The exception was the segment of olives-main source of revenue of the company. The import cost was stable this year, due to a crop sick in Argentina. La Violetera closed the first half with 12% growth in volume of sales and 15% in revenue. For the year closed, the company estimates a growth of 7% in volume, with deterioration in demand, and of 10% in revenue, reaching $ 300 million.
The projected growth of 10 Food Hemmer% to 12% in revenue in 2015. "We're still growing, by the entry into other regions and markets and the creation of products," says sales manager Amanda Nunes Rosa. If real not win forla against the dollar, the Brazilian will backdate in his habit of consumption, says Rosa. "With the recessive market, hardly buy a caponata of aubergines at r $ 25", exemplifies.
The reduced prices between Hemmer 8% and 20% in the year, depending on the product. The company also expanded its distribution lines to the Northeast and Midwest and began to export. In 30 days, starts sales for Uruguay, Colombia and Peru.

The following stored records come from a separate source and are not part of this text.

(** * TextContainer: a text with inline formatting elements

    A verification model of [src/tree/values/nodes/TextContainer.js].

    The class stores a plain text and an array of formatting elements, and
    its constructor runs [_constrainFormatElementPositionsToEnd] once for
    ["startIndex"] and once for ["endIndex"].  Formatting elements are
    JavaScript objects: the array holds references to them and the
    constructor writes into the referenced objects in place.  The model
    therefore keeps an explicit object store, the array is a list of
    references into it, and everything the constructor does is a computation
    over that store which also collects what is written to the console. *)

From stdpp Require Import base decidable functions strings list gmap.
From Stdlib Require Import ZArith Lia.

Local Open Scope string_scope.
Local Open Scope Z_scope.

(** ** Data model *)

(** References to formatting element objects. *)
Definition loc := positive.

(** Modelled from the spec: the [FormattingElement] class is not part of the
    sources at hand; only its use in [TextContainer.js] is.  The
    specification's data model gives a formatting span a [tag], the two
    integer offsets [startIndex] and [endIndex], and a mapping of
    [attributes]. *)
Record FormattingElement : Type := mkFormattingElement {
  tag : string;
  startIndex : Z;
  endIndex : Z;
  attributes : gmap string string
}.

(** The parameter [position] of [_constrainFormatElementPositionsToEnd], of
    type ["startIndex"|"endIndex"]. *)
Inductive position : Type := StartIndex | EndIndex.

(** The property name a [position] stands for, as it is interpolated into
    the warning. *)
Definition position_name (p : position) : string :=
  match p with
  | StartIndex => "startIndex"
  | EndIndex => "endIndex"
  end.

(** [format[ position ]] *)
Definition get_position (p : position) (e : FormattingElement) : Z :=
  match p with
  | StartIndex => startIndex e
  | EndIndex => endIndex e
  end.

(** [elem[ position ] = v], on the object's contents. *)
Definition set_position (p : position) (v : Z) (e : FormattingElement)
  : FormattingElement :=
  match p with
  | StartIndex =>
      {| tag := tag e; startIndex := v; endIndex := endIndex e;
         attributes := attributes e |}
  | EndIndex =>
      {| tag := tag e; startIndex := startIndex e; endIndex := v;
         attributes := attributes e |}
  end.

(** The instance: [this.text] and [this.formatting].  The array is never
    written to by the class, so it is kept as the list of its entries. *)
Record TextContainer : Type := mkTextContainer {
  text : string;
  formatting : list loc
}.

(** [text.length].  The text is a sequence of code units, and only their
    number is ever looked at. *)
Definition text_length (s : string) : Z := Z.of_nat (String.length s).

(** ** Effects: the object store and the console *)

(** Every reference denotes an object, so the store is a total map. *)
Abbreviation store := (loc → FormattingElement).

(** What a computation leaves behind: its value, the store after it and the
    lines it wrote with [console.warn], oldest first. *)
Record outcome (A : Type) : Type := mkOutcome {
  value : A;
  heap : store;
  console : list string
}.
Arguments mkOutcome {A} _ _ _.
Arguments value {A} _.
Arguments heap {A} _.
Arguments console {A} _.

Definition M (A : Type) : Type := store → outcome A.

(** The computations form a monad, with stdpp's notation [x ← m; k]. *)
#[global] Instance M_ret : MRet M :=
  fun A (a : A) h => mkOutcome a h [].

#[global] Instance M_bind : MBind M :=
  fun A B (k : A → M B) (m : M A) h =>
    let r1 := m h in
    let r2 := k (value r1) (heap r1) in
    mkOutcome (value r2) (heap r2) (console r1 ++ console r2).

(** Reading a property of a referenced element. *)
Definition read_position (l : loc) (p : position) : M Z :=
  fun h => mkOutcome (get_position p (h l)) h [].

Definition read_tag (l : loc) : M string :=
  fun h => mkOutcome (tag (h l)) h [].

(** Writing a property of a referenced element, in place. *)
Definition write_position (l : loc) (p : position) (v : Z) : M unit :=
  fun h => mkOutcome tt (<[l := set_position p v (h l)]> h) [].

(** [console.warn( line )] *)
Definition console_warn (line : string) : M unit :=
  fun h => mkOutcome tt h [line].

(** [Array.prototype.find]: the callback is called on the entries in
    order, and the first entry for which it answers true is returned;
    [None] stands for [undefined]. *)
Fixpoint array_find (callback : loc → M bool) (arr : list loc)
  : M (option loc) :=
  match arr with
  | [] => mret None
  | format :: rest =>
      found ← callback format ;
      if (found : bool) then mret (Some format) else array_find callback rest
  end.

(** ** The class *)

(** The template literal of the warning. *)
Definition warning (elem_tag : string) (p : position) : string :=
  "'" +:+ elem_tag +:+ "' element's " +:+ position_name p +:+
  " position larger than text. It has been set to the end of the text instead.".

(** [_constrainFormatElementPositionsToEnd( position )] *)
Definition _constrainFormatElementPositionsToEnd
    (this : TextContainer) (p : position) : M unit :=
  elem ← array_find
           (fun format =>
              pos ← read_position format p ;
              mret (text_length (text this) <? pos))
           (formatting this) ;
  match elem with
  | Some elem =>
      write_position elem p (text_length (text this));;
      elem_tag ← read_tag elem ;
      console_warn (warning elem_tag p)
  | None => mret tt
  end.

(** [constructor( text, formatting )] *)
Definition constructor (text : string) (formatting : list loc)
  : M TextContainer :=
  let this := {| text := text; formatting := formatting |} in
  _constrainFormatElementPositionsToEnd this StartIndex;;
  _constrainFormatElementPositionsToEnd this EndIndex;;
  mret this.

(** ** Vocabulary of the properties *)

(** The element behind [l] has its [p] position past the end of the text:
    the test of the callback handed to [find]. *)
Definition exceeds (p : position) (text : string) (h : store) (l : loc)
  : Prop :=
  text_length text < get_position p (h l).

(** The first entry of the array, in its order, whose [p] position lies
    past the end of the text. *)
Definition first_offender (p : position) (text : string)
    (formatting : list loc) (h : store) : option loc :=
  List.find (fun l => text_length text <? get_position p (h l)) formatting.

(** Construction left the [p] position of the element behind [l] different
    from what it was. *)
Definition corrected (p : position) (text : string) (formatting : list loc)
    (h : store) (l : loc) : Prop :=
  get_position p (heap (constructor text formatting h) l)
  ≠ get_position p (h l).

(** [sub] occurs in [s], as [String.prototype.includes] tests it. *)
Fixpoint includes (sub s : string) : bool :=
  String.prefix sub s ||
  match s with
  | EmptyString => false
  | String _ s' => includes sub s'
  end.

(** The range invariant of the specification's data model, for one span. *)
Definition within_bounds (txt : string) (e : FormattingElement) : Prop :=
  (0 ≤ startIndex e ≤ text_length txt) ∧ (0 ≤ endIndex e ≤ text_length txt).

(** What one pass does to the store, in one step: the first offender, if
    there is one, gets its [p] position set to the length of the text. *)
Definition clamp (p : position) (text : string) (formatting : list loc)
    (h : store) : store :=
  match first_offender p text formatting h with
  | Some l => <[l := set_position p (text_length text) (h l)]> h
  | None => h
  end.

(** What one pass writes to the console. *)
Definition report (p : position) (text : string) (formatting : list loc)
    (h : store) : list string :=
  match first_offender p text formatting h with
  | Some l => [warning (tag (h l)) p]
  | None => []
  end.

(** The entries of the array whose [p] position lies past the end of the
    text, in the array's order and with its repetitions. *)
#[global] Instance exceeds_dec p text (h : store) l :
  Decision (exceeds p text h l).
Proof. unfold exceeds. apply _. Defined.

Definition offenders (p : position) (text : string) (formatting : list loc)
    (h : store) : list loc :=
  filter (fun l => exceeds p text h l) formatting.

(** [new TextContainer( text, formatting )], [n] times in a row from the
    same text and the same array, as a caller holding both can do. *)
Fixpoint construct_times (n : nat) (text : string) (formatting : list loc)
  : M unit :=
  match n with
  | O => mret tt
  | S n' => constructor text formatting;; construct_times n' text formatting
  end.

(** ** Inputs of the examples *)

Definition blank : FormattingElement := mkFormattingElement "" 0 0 ∅.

In Brazil, consumers are skittish to price increases, but La Violetera, Hemmer and Choice want to try new adjustments to retailers in the fourth quarter, when sales tend to be more excited about the holidays.
According to data from the Brazilian Association of food industries (Abia), canned vegetables and juices had nominal increase of sales of 6.97% from January to July, compared to the same period in 2014. Discounted inflation, sales fall 1.19% year to date.
In the canned fish segment, the industry managed to maintain prices thanks to more hearty harvests of sardines and tuna in the world. But stable prices haven't stimulated the consumer to make a broad replacement of other proteins by pickled fish.
The canned fish segment, which moved $ 2.8 billion last year, according to Euromonitor International, works with prospects of growth of 3% in sales volume and revenue this year-well below the 9.2% inflation expected in the country this year, according to the Focus Bulletin, the Central Bank.
The Camil, owner of the coconut tree and fisherman, marks came to grow above 10% in 2014, but this year slowed down and had an increment of sales similar to the market. According to data from Nielsen consulting, sales of canned seafood in the country rose by 3% until July. In the case of Camil, the increase was 3.3% in revenue and 3.1% in volume in the period. "It's a satisfactory result in the current economic scenario of retraction," says Andrea Martins, marketing director of Camil Alimentos, the largest company in the sector of preserved in the country, according to Euromonitor, accounting for 39.9% of the market of fish ...
The Executive believes in an increased frequency of pickled fish consumption in the coming months, as the economic crisis deepens, and the stable prices of sardines and tunas make these proteins more attractive to Brazilians in relation to other types of meat.
Calvo group, owner of the brand Gomes da Costa, is the second largest company in the ranking of Euromonitor, with 38.7% stake. The Preserved Bald provides a 7% growth in revenue this year, reaching R $ 1.28 billion-sales volume would be 4%.
Louis Manglano, Director of marketing for Gomes da Costa, says that sales of fish increased 4% until July, compared to a year earlier, but there is no increase in demand in the coming months. "Last year, sales of canned seafood grew 20%. The basis for comparison is already too great, "he says.
The Preserved Calvo reinforced in 2015 the offer of pickled vegetables (olives, hearts of Palm, artichokes and asparagus) as a strategy to increase revenue with higher value-added products. "Are items intended primarily for classes A and B which have the budget less affected in time of crisis. Our sales of artichoke, for example, grew 120 percent this year ", compares Manglano. The Executive provides quintuple sales of vegetables preserved until 2020.
The Heinz, third largest canning company, was contacted by the value, but had no spokesman available.